(Stored items)
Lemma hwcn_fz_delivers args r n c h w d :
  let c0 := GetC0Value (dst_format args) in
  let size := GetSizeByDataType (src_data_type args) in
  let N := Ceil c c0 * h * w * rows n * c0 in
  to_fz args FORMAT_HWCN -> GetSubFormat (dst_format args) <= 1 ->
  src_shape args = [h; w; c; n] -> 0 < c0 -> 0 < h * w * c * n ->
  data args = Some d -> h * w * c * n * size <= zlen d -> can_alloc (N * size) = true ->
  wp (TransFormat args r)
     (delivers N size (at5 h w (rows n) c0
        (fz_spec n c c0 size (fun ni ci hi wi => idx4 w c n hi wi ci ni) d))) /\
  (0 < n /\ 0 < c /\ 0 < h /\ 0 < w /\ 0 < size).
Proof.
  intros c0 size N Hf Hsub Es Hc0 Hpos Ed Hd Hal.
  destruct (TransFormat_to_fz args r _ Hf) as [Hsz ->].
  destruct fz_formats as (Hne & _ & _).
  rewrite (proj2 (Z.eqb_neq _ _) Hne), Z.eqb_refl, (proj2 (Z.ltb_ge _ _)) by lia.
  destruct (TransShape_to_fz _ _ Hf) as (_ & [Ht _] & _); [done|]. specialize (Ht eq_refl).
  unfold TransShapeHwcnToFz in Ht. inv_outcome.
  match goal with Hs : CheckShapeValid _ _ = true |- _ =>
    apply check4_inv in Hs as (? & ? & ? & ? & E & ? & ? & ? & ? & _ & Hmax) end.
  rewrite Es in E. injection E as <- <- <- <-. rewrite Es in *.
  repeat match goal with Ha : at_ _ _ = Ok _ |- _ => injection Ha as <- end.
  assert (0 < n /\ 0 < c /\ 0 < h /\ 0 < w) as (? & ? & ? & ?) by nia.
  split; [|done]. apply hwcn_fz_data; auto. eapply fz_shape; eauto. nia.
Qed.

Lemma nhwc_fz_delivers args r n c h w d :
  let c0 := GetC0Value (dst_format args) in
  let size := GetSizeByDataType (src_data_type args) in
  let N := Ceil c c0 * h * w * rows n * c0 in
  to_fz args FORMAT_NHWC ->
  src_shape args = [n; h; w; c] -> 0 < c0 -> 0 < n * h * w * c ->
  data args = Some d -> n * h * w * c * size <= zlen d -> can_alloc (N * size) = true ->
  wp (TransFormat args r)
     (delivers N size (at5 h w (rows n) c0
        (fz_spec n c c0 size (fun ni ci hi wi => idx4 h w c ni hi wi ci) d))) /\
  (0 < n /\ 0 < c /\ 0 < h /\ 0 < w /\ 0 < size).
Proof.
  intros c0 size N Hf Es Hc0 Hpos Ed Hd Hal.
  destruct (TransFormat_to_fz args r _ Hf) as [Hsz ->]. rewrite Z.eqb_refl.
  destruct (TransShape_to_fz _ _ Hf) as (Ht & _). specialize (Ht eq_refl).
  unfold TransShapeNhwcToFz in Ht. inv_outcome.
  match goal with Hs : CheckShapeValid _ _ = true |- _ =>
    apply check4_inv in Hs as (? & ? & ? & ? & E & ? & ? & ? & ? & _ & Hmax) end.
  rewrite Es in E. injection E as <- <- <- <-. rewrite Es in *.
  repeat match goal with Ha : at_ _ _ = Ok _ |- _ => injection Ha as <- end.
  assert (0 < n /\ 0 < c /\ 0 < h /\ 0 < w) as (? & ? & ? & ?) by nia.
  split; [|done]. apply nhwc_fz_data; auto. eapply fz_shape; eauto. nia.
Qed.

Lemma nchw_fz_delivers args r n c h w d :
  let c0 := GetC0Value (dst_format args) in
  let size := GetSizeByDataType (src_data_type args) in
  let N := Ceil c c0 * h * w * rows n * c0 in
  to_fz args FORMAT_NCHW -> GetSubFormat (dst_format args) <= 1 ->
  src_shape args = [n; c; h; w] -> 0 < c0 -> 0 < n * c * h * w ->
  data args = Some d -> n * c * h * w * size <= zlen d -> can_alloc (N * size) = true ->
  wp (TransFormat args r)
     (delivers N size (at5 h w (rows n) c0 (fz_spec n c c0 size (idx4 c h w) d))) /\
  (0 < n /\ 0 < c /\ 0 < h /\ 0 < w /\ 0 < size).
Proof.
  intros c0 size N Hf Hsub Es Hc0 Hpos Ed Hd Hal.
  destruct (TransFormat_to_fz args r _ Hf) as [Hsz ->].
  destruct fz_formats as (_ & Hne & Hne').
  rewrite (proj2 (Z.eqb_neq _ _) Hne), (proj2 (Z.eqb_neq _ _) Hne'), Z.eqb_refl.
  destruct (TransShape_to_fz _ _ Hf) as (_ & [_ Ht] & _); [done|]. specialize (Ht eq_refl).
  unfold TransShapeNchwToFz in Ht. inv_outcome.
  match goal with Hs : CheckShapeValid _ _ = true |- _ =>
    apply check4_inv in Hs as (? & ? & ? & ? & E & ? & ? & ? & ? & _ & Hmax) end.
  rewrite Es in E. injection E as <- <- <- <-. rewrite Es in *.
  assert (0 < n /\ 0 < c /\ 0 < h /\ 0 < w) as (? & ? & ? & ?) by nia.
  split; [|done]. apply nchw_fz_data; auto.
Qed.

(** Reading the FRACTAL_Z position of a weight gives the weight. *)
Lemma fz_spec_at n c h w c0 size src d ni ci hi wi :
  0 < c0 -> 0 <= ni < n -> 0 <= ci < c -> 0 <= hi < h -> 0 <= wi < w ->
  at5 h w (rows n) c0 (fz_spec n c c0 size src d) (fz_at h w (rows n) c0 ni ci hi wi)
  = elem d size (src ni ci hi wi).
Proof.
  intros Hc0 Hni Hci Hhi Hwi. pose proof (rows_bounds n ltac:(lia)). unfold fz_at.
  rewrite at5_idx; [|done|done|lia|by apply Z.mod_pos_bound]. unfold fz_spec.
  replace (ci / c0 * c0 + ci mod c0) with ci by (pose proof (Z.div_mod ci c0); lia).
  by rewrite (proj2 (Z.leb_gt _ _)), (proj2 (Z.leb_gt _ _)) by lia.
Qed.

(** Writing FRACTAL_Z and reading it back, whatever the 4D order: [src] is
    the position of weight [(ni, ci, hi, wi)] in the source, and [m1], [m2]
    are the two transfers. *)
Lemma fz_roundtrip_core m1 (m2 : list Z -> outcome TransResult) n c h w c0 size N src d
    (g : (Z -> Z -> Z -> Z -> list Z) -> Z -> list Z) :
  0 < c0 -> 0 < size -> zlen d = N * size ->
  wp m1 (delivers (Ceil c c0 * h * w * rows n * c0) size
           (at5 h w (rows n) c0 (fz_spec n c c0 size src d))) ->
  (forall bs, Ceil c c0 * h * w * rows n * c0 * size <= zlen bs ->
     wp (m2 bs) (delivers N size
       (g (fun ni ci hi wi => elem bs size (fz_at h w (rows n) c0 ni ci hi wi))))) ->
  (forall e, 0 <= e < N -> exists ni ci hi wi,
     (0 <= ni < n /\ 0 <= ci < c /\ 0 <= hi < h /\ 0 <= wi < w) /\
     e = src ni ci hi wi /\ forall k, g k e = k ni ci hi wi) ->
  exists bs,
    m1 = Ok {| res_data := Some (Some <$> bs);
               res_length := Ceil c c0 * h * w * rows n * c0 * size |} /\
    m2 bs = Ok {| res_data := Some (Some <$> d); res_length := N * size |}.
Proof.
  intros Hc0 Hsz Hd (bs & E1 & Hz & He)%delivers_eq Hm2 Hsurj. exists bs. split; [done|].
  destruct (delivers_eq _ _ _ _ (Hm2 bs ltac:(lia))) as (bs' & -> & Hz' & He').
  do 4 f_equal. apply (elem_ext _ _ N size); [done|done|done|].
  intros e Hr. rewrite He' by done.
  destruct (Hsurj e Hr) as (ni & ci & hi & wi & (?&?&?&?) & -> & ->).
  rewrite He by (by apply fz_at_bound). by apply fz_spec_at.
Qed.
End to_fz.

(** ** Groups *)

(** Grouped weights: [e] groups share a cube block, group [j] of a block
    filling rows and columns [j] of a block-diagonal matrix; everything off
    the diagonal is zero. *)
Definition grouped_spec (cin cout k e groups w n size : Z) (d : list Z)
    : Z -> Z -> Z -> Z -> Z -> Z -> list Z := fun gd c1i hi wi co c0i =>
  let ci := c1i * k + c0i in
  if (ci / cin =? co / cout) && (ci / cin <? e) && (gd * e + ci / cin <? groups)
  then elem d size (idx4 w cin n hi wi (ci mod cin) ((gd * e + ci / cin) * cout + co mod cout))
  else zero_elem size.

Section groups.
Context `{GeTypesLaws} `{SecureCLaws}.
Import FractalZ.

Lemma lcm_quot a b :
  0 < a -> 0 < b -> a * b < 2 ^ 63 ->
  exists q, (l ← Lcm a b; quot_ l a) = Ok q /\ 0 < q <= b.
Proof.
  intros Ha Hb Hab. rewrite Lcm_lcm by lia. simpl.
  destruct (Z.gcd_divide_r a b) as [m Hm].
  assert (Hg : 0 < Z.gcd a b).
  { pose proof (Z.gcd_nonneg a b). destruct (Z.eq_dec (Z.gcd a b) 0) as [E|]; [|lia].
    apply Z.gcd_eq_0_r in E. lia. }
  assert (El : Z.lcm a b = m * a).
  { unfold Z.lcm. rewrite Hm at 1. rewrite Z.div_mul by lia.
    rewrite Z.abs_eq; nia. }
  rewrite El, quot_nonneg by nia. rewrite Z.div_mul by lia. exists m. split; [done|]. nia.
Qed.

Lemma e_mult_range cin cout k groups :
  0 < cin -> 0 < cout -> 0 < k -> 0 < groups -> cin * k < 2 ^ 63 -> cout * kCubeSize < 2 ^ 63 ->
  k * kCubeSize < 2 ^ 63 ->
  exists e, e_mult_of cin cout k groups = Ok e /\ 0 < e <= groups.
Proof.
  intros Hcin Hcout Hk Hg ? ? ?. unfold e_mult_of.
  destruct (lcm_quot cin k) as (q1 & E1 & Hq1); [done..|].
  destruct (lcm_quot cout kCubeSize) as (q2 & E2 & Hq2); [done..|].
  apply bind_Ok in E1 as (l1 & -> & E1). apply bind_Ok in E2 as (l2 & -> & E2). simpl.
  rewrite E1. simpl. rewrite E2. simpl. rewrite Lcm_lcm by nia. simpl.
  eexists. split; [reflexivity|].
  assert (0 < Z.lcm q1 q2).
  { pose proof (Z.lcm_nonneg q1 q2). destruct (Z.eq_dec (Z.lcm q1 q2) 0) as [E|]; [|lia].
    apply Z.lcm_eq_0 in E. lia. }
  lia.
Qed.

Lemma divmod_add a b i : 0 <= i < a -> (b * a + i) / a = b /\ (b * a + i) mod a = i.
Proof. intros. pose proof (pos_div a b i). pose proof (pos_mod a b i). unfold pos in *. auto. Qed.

* _Task item_:
The answer must be every line of the records above that holds the word "done".

* _Written solution_:
  destruct (TransShape_to_fz _ _ Hf) as (_ & [Ht _] & _); [done|]. specialize (Ht eq_refl).
  split; [|done]. apply hwcn_fz_data; auto. eapply fz_shape; eauto. nia.
  split; [|done]. apply nhwc_fz_data; auto. eapply fz_shape; eauto. nia.
  destruct (TransShape_to_fz _ _ Hf) as (_ & [_ Ht] & _); [done|]. specialize (Ht eq_refl).
  split; [|done]. apply nchw_fz_data; auto.
  rewrite at5_idx; [|done|done|lia|by apply Z.mod_pos_bound]. unfold fz_spec.
  intros Hc0 Hsz Hd (bs & E1 & Hz & He)%delivers_eq Hm2 Hsurj. exists bs. split; [done|].
  do 4 f_equal. apply (elem_ext _ _ N size); [done|done|done|].
  intros e Hr. rewrite He' by done.
  rewrite El, quot_nonneg by nia. rewrite Z.div_mul by lia. exists m. split; [done|]. nia.
  destruct (lcm_quot cin k) as (q1 & E1 & Hq1); [done..|].
  destruct (lcm_quot cout kCubeSize) as (q2 & E2 & Hq2); [done..|].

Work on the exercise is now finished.